His father loved Jim. He knows that. He died for him. That's a fact.

But there are also other facts, facts that everyone else seems to forget:

His father never hears him say his first word. He never sees him take his first step, never teaches him how to punch, never defends him from bullies and Frank and never tells him how to talk to girls. He is never there, he never kisses Winona like he should, he never pats Jim on the shoulder or hugs him or tells him he's proud and when other people tell him George would be – proud that is – it sets his teeth on edge every damn time because he's not.

George isn't anything because George is dead.

And that's the one truth that everyone else seems to forget. George, his father, is dead. His atoms are scattered across space along with the debris of the ship that went up in flames with him.

He's not here.

He's never here.

Frank is here and he feeds Jim, clothes him and sometimes, albeit reluctantly, he even pats Jim on the head like a dog that did a cool new trick. Winona comes and goes but she's there, too, occasionally and always on Christmas. If she can swing it.

But his father is not.

Jim grows up and grows old in the span of twenty years, he fucks up his life and somehow manages to straighten it out and saves the entire planet and his father's. Not. Here.

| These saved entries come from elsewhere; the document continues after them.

(** Removing a record in use from a directory block ends: the space goes to
    the record in front of it or, for the first one, stays as a free record; the
    block is well-formed again, forgets the name and no other, has a valid
    checksum, and no byte outside it changed. *)
Theorem dir_remove m sb data index ino l d fuel :
  placed m sb data ino -> dir_block m sb data l -> unique l -> d ∈ l -> live d ->
  ext4_sb_get_block_size m sb < 8 * Z.of_nat fuel ->
  exists m' l', remove_found fuel m sb index ino data (data + d_off d) = Some m' /\ dir_block m' sb data l' /\
    unique l' /\ dir_map l' = delete (d_name d) (dir_map l) /\
    ext4_dir_csum_verify m' sb index ino data = true /\
    forall x, x < data \/ data + ext4_sb_get_block_size m sb <= x -> m' x = m x.
Proof.
  intros (Hbs & Hsb & Hino) Hl Hu Hd Hlive Hf. pose proof (block_fuel _ _ _ _ _ Hl Hf) as Hfuel.
  apply list_elem_of_split in Hd as (l1 & l2 & ->).
  destruct (remove_found_ok m sb data index ino l1 l2 d Hbs Hsb Hino Hl Hlive fuel) as (m' & E & Hx & Hb & Hv).
  { rewrite length_app in Hfuel. lia. }
  exists m', (without l1 d ++ l2). do 2 (split; [done|]).
  assert (entries (l1 ++ d :: l2) = entries l1 ++ said d :: entries l2) as E1.
  { rewrite (cons_middle d), !entries_app. unfold entries at 2. by rewrite filter_cons_True by done. }
  unfold unique, dir_map in *. rewrite E1 in *. rewrite entries_app, entries_without by done.
  rewrite fmap_app, fmap_cons in Hu.
  assert (entries l1 ++ said d :: entries l2 ≡ₚ said d :: entries l1 ++ entries l2) as Hp by solve_Permutation.
  assert (NoDup ((said d :: entries l1 ++ entries l2).*1)) as Hu2.
  { rewrite fmap_cons, fmap_app. by rewrite Permutation_middle. }
  pose proof Hu2 as Hu3. rewrite fmap_cons in Hu3. apply NoDup_cons in Hu3 as [Hni Hu3].
  split; [done|]. split; [|done]. rewrite <- (list_to_map_proper _ _ Hu2 (symmetry Hp)). cbn.
  symmetry. apply delete_insert_id. by apply not_elem_of_list_to_map_1.
Qed.

Lemma dir_remove_witness : exists m' l', remove_found 200 sample_dir 0 12 8192 4096 4096 = Some m' /\
  dir_block m' 0 4096 l' /\ dir_map l' = ∅.
Proof.
  destruct (dir_remove sample_dir 0 4096 12 8192 sample_records (Dent 0 1012 13 [97; 98] 1) 200 sample_placed
    sample_dir_block sample_unique ltac:(by left) ltac:(discriminate) sample_fuel) as (m' & l' & H & Hb & _ & Hm & _).
  exists m', l'. split; [exact H|]. split; [exact Hb|exact Hm].
Defined.

(** Insertion does not check the lengths of the records it walks over: at a free
    record of length 0 it stays for ever, and a record in use that is shorter
    than its name makes the free space wrap around at 16 bits and the kernel stop
    at the assertion of [ext4_dir_write_entry].  [ext4_dir_find_in_block] reports
    the former as [EINVAL]. *)
Theorem insert_stuck m sb data index ino cindex child name nl fuel :
  let bs := ext4_sb_get_block_size m sb in
  let inode := ext4_dir_en_get_inode m data in
  let rec_len := ext4_dir_en_get_entry_len m data in
  let used := ext4_dir_en_get_name_len m sb data in
  1024 <= bs <= 32768 -> apart sb 1024 data bs -> 0 <= nl < 256 -> used < 256 ->
  (inode = 0 /\ rec_len = 0) \/ (inode <> 0 /\ rec_len < need used) ->
  ext4_dir_try_insert_entry fuel m sb index ino data cindex child name nl = None.
Proof.
  intros bs inode rec_len used Hbs Hsb Hnl Hu Hcase. unfold ext4_dir_try_insert_entry. rewrite round_need by lia. fold bs.
  pose proof (need_bounds nl ltac:(lia)) as [Hn _].
  pose proof (fget_range de_entry_len m data) as Hr. fold (ext4_dir_en_get_entry_len m data) rec_len in Hr.
  induction fuel as [|fuel IH]; [done|]. cbn [insert_loop]. fold inode rec_len used. case_if; [lia|].
  destruct Hcase as [[-> ->]|[Hi Hlt]].
  - rewrite andb_comm. destruct (Z.leb_spec (need nl) 0); [lia|]. cbn [andb negb Z.eqb].
    rewrite Z.add_0_r. apply IH.
  - assert (0 <= used) as Hu0.
    { unfold used, ext4_dir_en_get_name_len. pose proof (fget_range de_name_len m data). case_if; [|lia].
      apply Z.lor_nonneg. split; [lia|]. by apply uw_nonneg. }
    pose proof (need_bounds used Hu0) as [Hb _].
    destruct (Z.eqb_spec inode 0); [done|]. cbn [andb negb]. rewrite round_used by lia.
    assert (u16 (rec_len - need used) = rec_len - need used + 2 ^ 16) as ->.
    { unfold uw. rewrite <- (Z.mod_add _ 1) by lia. rewrite Z.mod_small; lia. }
    destruct (Z.leb_spec (need nl) (rec_len - need used + 2 ^ 16)); [|pow2; lia].
    unfold ext4_dir_write_entry. rewrite (block_size_sb m) by
      (intros x Hx; apply set_entry_len_frame; unfold apart in *; lia). fold bs.
    destruct (Z.leb_spec (rec_len - need used + 2 ^ 16) bs); [pow2; lia|done].
Qed.

Lemma insert_stuck_witness :
  ext4_dir_try_insert_entry 100000 (memset sample_dir_base 4096 0 1024) 0 12 8192 4096 13 8448 9100 3 = None.
Proof.
  apply (insert_stuck _ 0 4096 12 8192 13 8448 9100 3); [split; vm_compute; congruence|left; vm_compute; congruence|
    split; vm_compute; congruence|vm_compute; congruence|left; split; vm_compute; congruence].
Defined.

(** A block whose last record is a header with a name length of two: the name
    compared with the caller's lies behind the end of the block. *)
Definition sample_short : memory :=
  let m := memset sample_dir_base 4096 0 1024 in
  let m := ext4_dir_en_set_entry_len m 4096 1016 in
  let m := ext4_dir_en_set_inode (ext4_dir_en_set_entry_len m 5112 8) 5112 13 in
  ext4_dir_en_set_name_len m 0 5112 2.
(** C13. In a checked superblock with fewer than 2^32 blocks, every block from the first
    on has a group and an index in it, within the counts, from which the code
    computes its number again; and the blocks of the groups are distinct numbers.
    They are the blocks of the file system when it starts at block 0; when it starts at
    block 1, the count of the last group includes the number behind the end. *)
Theorem groups_partition :
  ext4_sb_check m s = true -> total + first_block < 2 ^ 32 ->
  (forall b, first_block <= b < total -> in_groups (group_of b) /\ block_of (group_of b) = b) /\
  (forall p, in_groups p -> group_of (block_of p) = p /\ first_block <= block_of p < total + first_block) /\
  (forall b, first_block <= b < total + first_block -> exists p, in_groups p /\ block_of p = b).
Proof.
  intros Hc Hmax. pose proof (ext4_sb_check_facts m s Hc) as (_ & _ & Ht & Hp & _). pose proof first_block_range as Hf.
  destruct (blocks_in_group_cases m s Hp Ht) as (Hfull & Hlast & Hs); [nia|].
  destruct (block_group_cnt_split m s Hp Ht) as (Hn & _); [nia|].
  assert (Hup : forall b, first_block <= b < total + first_block -> in_groups (group_of b) /\ block_of (group_of b) = b).
  { intros b Hb. rewrite group_of_eq by lia. set (g := (b - first_block) / per). set (i := (b - first_block) mod per).
    pose proof (Z.mod_pos_bound (b - first_block) per ltac:(lia)) as Hi. pose proof (Z.div_mod (b - first_block) per ltac:(lia)) as Hd.
    fold g i in Hi, Hd. assert (0 <= g) by (apply Z.div_pos; lia). assert (g < n) by nia.
    split; [|rewrite block_of_eq by nia; lia]. split; [done|]. cbn [fst snd]. destruct (decide (g = n - 1)) as [->|]; [nia|].
    rewrite Hfull by lia. lia. }
  split; [|split].
  - intros b Hb. apply Hup. lia.
  - intros [g i] [Hg Hi]. cbn [fst snd] in *. assert (i < per /\ per * g + i < total) as [Hi' Hlt].
    { destruct (decide (g = n - 1)) as [->|]; [split; nia|]. rewrite Hfull in Hi by lia. split; [lia|nia]. }
    rewrite block_of_eq by nia. rewrite group_of_eq by nia. replace (per * g + i + first_block - first_block) with (i + g * per) by lia.
    rewrite Z.div_add, Z.mod_add, Z.div_small, Z.mod_small by lia. split; [f_equal; lia|nia].
  - intros b Hb. exists (group_of b). by apply Hup.
Qed.
End numbering.

Lemma groups_partition_witness :
  in_groups sample_sb 0 (group_of sample_sb 0 99999) /\ group_of sample_sb 0 99999 = (3, 1695) /\ block_of sample_sb 0 (3, 1695) = 99999.
Proof.
  destruct (groups_partition sample_sb 0 ltac:(vm_compute; reflexivity) ltac:(vm_compute; reflexivity)) as (H & _).
  destruct (H 99999) as [Hi Hb]; [vm_compute; intuition congruence|]. split; [exact Hi|]. split; [vm_compute; reflexivity|exact Hb].
Defined.
(* ===== verification/Ext4ExtentOps.v ===== *)
(** lwext4, changes of extent trees: the second half of [src/ext4_extent.c], from
    [ext4_ext_insert_index] on. *)
From S2P Require Import Prelude Memory Ext4Errno Ext4Layout Ext4Super Ext4Inode Ext4Store Ext4Fs Ext4Balloc Ext4File.
From S2P Require Import Ext4Extent.
#[local] Open Scope Z_scope.
#[local] Open Scope cint_scope.

Section extents.
Context `{Device}.
#[local] Notation sb := fs_sb.

(** ** Insertion *)

(** The status and the path. *)
Definition ext4_ext_insert_index (path : list ext4_extent_path) (at_ insert_index insert_block : Z) (set_to_ix : bool)
    : F (Z * list ext4_extent_path) :=
  curp ← need (path_at path at_);
  m ← see;
  let eh := header curp in
  if negb (index curp =? 0) && (insert_index =? fget ei_first_block m (index curp)) then mret (EIO, path)
  else if fget eh_entries_count m eh =? fget eh_max_entries_count m eh then mret (EIO, path)
  else
    let ix :=
      if index curp =? 0 then EXT_FIRST eh
      else if fget ei_first_block m (index curp) <? insert_index then index curp + sizeof_ei
      else index curp in
    let curp := if index curp =? 0 then with_index curp ix else curp in
    let path := path_put path at_ curp in
    if EXT_MAX m eh <? ix then mret (EIO, path)
    else
      let len := entries_from ix (EXT_LAST m eh) + 1 in
      if len <? 0 then crash
      else
        (if 0 <? len then write (fun m => memcpy m (ix + sizeof_ei) ix (len * sizeof_ei)) else mret tt);;
        write (fun m => fset ei_first_block m ix insert_index);;
        write (fun m => ext4_idx_store_pblock m ix insert_block);;
        add_entries eh 1;;
        m ← see;
        if EXT_LAST m eh <? ix then mret (EIO, path)
        else
          ext4_ext_dirty curp;;
          m ← see;
          mret (EOK, if set_to_ix then path_put path at_ (with_p_block (with_index curp ix) (ext4_idx_pblock m ix)) else path).

(** The leaf of a split, after the new block was got: [m] extents move. *)
Definition split_leaf (p : ext4_extent_path) (bh : ext4_block) : F ext4_extent_path :=
  m ← see;
  let n := entries_from (extent p) (EXT_MAX m (header p)) in
  let neh := block_data bh in
  let ex := EXT_FIRST neh in
  ext4_ext_init_header neh 0;;
  (if negb (n =? 0) then
     write (fun m => memcpy m ex (extent p + sizeof_ee) (sizeof_ee * n));;
     add_entries neh n;;
     add_entries (header p) (- n);;
     ext4_ext_dirty p
   else mret tt);;
  m ← see;
  a ← need (b_buf bh);
  up (ext4_trans_set_block_dirty a);;
  mret (Path (if negb (n =? 0) then ext4_ext_pblock (load_extent m ex) else 0) bh (fget eh_depth m neh) 0 neh 0
          (if negb (n =? 0) then ex else 0)).

(** An inner node of a split; [child] is the new block below it. *)
Definition split_index (p : ext4_extent_path) (bh : ext4_block) (level insert_index child : Z) : F ext4_extent_path :=
  m ← see;
  let n := entries_from (index p) (EXT_MAX m (header p)) in
  let neh := block_data bh in
  let ix := EXT_FIRST neh in
  ext4_ext_init_header neh level;;
  write (fun m => fset ei_first_block m ix insert_index);;
  write (fun m => ext4_idx_store_pblock m ix child);;
  write (fun m => fset eh_entries_count m neh 1);;
  (if negb (n =? 0) then
     write (fun m => memcpy m (ix + sizeof_ei) (index p + sizeof_ei) (sizeof_ee * n));;
     add_entries neh n;;
     add_entries (header p) (- n);;
     ext4_ext_dirty p
   else mret tt);;
  m ← see;
  a ← need (b_buf bh);
  up (ext4_trans_set_block_dirty a);;
  mret (Path (ext4_idx_pblock m ix) bh (fget eh_depth m neh) 0 neh ix 0).

(** [for (i = depth; i >= at; i--, npath_at--)] with [n] turns left: the status,
    the block that is allocated but not in [npath], and [npath]. *)
Fixpoint split_loop (n : nat) (path : list ext4_extent_path) (i depth insert_index : Z) (newext : ext4_extent)
    (npath : list ext4_extent_path) (npath_at : Z) : F (Z * Z * list ext4_extent_path) :=
  match n with
  | O => mret (EOK, 0, npath)
  | S n =>
      '(ret, newblock) ← ext4_ext_new_meta_block path newext;
      if negb (ret =? EOK) then mret (ret, newblock, npath)
      else
        '(ret, bh) ← up (get_into false EXT4_BLOCK_ZERO newblock);
        if negb (ret =? EOK) then mret (ret, newblock, npath)
        else
          p ← need (path_at path i);
          np ←
            (if i =? depth then split_leaf p bh
             else
               child ← need (path_at npath (npath_at + 1));
               split_index p bh (depth - i) insert_index (lb_id (p_blk child)));
          split_loop n path (i - 1) depth insert_index newext (path_put npath npath_at np) (npath_at - 1)
  end.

And for that Jim hates him with all the desperate, wild irrationality of a child that spent countless hours of his fucked up youth lying on the floor of his dingy room, wishing for someone to come and take him away.

No-one ever did and eventually Jim packed a single back pack and took himself away, just started walking like Sam had almost six years earlier and he never looked back.

At least that's what he tells himself.